Work item — Copy each line of the entries that contains the word "Context".

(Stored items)

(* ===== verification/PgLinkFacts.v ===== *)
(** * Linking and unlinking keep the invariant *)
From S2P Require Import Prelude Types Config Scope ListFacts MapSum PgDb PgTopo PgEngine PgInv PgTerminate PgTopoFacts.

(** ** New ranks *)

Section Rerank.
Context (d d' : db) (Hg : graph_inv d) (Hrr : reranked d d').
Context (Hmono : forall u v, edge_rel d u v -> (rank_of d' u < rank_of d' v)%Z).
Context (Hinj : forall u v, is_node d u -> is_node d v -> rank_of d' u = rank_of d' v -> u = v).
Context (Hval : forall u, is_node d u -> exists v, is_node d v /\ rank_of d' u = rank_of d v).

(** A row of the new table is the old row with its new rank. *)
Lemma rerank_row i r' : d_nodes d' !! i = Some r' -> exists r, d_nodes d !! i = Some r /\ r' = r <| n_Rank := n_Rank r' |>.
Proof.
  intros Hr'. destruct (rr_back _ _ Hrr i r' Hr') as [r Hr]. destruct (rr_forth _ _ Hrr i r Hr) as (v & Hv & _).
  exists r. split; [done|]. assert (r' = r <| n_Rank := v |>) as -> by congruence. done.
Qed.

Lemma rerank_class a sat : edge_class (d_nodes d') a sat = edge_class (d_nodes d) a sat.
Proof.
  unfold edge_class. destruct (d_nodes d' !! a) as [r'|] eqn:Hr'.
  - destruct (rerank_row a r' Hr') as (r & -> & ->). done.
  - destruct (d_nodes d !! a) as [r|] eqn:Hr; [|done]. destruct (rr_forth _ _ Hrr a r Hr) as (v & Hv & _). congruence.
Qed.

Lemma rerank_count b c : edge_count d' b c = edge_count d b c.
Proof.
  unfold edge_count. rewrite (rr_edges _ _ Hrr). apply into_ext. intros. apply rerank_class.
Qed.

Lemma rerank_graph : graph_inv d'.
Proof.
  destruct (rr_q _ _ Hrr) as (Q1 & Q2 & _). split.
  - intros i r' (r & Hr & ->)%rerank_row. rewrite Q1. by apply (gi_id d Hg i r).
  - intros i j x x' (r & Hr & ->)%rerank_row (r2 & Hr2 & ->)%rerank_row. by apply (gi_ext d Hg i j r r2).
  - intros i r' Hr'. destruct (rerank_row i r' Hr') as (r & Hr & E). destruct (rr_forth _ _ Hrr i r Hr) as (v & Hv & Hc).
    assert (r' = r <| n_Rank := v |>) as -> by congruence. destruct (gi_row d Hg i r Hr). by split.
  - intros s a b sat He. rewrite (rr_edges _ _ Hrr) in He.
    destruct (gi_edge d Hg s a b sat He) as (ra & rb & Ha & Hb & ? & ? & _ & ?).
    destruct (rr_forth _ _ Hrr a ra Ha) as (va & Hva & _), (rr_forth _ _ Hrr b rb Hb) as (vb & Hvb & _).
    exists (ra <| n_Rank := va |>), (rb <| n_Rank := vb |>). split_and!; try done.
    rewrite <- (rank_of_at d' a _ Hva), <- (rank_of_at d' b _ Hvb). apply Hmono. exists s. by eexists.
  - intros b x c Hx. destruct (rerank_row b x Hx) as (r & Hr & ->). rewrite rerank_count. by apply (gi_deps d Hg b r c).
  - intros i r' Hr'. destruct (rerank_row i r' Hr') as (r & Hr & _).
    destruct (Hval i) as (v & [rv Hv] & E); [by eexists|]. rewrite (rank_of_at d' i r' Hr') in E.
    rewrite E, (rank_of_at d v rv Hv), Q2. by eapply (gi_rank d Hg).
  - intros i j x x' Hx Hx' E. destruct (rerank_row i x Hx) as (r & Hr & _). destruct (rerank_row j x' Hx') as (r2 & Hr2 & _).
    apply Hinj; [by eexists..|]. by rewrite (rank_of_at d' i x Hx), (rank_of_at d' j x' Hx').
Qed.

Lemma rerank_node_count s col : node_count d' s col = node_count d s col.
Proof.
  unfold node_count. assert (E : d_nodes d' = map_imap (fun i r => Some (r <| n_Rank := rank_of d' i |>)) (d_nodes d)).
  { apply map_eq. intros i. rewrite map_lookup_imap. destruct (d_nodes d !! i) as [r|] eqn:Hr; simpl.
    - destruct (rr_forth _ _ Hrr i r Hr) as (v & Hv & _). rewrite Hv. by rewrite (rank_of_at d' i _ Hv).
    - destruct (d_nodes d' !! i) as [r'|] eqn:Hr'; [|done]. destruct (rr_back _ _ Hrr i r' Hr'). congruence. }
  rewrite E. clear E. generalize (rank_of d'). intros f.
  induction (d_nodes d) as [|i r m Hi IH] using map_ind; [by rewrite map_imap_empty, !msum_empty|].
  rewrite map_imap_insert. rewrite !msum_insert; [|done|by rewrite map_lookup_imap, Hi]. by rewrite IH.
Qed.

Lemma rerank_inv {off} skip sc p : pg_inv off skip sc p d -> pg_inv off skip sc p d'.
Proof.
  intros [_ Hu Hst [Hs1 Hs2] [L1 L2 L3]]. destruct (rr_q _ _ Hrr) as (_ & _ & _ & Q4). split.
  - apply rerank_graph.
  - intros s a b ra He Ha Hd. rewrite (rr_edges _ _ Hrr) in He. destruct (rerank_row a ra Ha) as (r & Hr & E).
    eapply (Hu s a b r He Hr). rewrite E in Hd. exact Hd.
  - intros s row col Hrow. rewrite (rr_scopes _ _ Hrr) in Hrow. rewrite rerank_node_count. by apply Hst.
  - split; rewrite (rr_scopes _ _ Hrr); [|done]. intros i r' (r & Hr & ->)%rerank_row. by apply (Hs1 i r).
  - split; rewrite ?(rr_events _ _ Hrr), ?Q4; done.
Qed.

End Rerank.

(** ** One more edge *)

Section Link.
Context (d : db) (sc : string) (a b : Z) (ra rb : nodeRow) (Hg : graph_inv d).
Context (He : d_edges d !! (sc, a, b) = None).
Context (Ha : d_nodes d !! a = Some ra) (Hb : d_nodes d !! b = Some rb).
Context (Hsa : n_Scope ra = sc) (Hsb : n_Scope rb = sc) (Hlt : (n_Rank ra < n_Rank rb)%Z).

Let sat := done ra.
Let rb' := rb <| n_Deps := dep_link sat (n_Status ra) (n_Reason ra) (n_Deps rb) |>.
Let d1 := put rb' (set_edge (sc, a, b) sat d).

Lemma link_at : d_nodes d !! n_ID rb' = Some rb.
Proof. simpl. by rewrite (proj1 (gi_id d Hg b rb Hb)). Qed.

Solution —
Context (d d' : db) (Hg : graph_inv d) (Hrr : reranked d d').
Context (Hmono : forall u v, edge_rel d u v -> (rank_of d' u < rank_of d' v)%Z).
Context (Hinj : forall u v, is_node d u -> is_node d v -> rank_of d' u = rank_of d' v -> u = v).
Context (Hval : forall u, is_node d u -> exists v, is_node d v /\ rank_of d' u = rank_of d v).
Context (d : db) (sc : string) (a b : Z) (ra rb : nodeRow) (Hg : graph_inv d).
Context (He : d_edges d !! (sc, a, b) = None).
Context (Ha : d_nodes d !! a = Some ra) (Hb : d_nodes d !! b = Some rb).
Context (Hsa : n_Scope ra = sc) (Hsb : n_Scope rb = sc) (Hlt : (n_Rank ra < n_Rank rb)%Z).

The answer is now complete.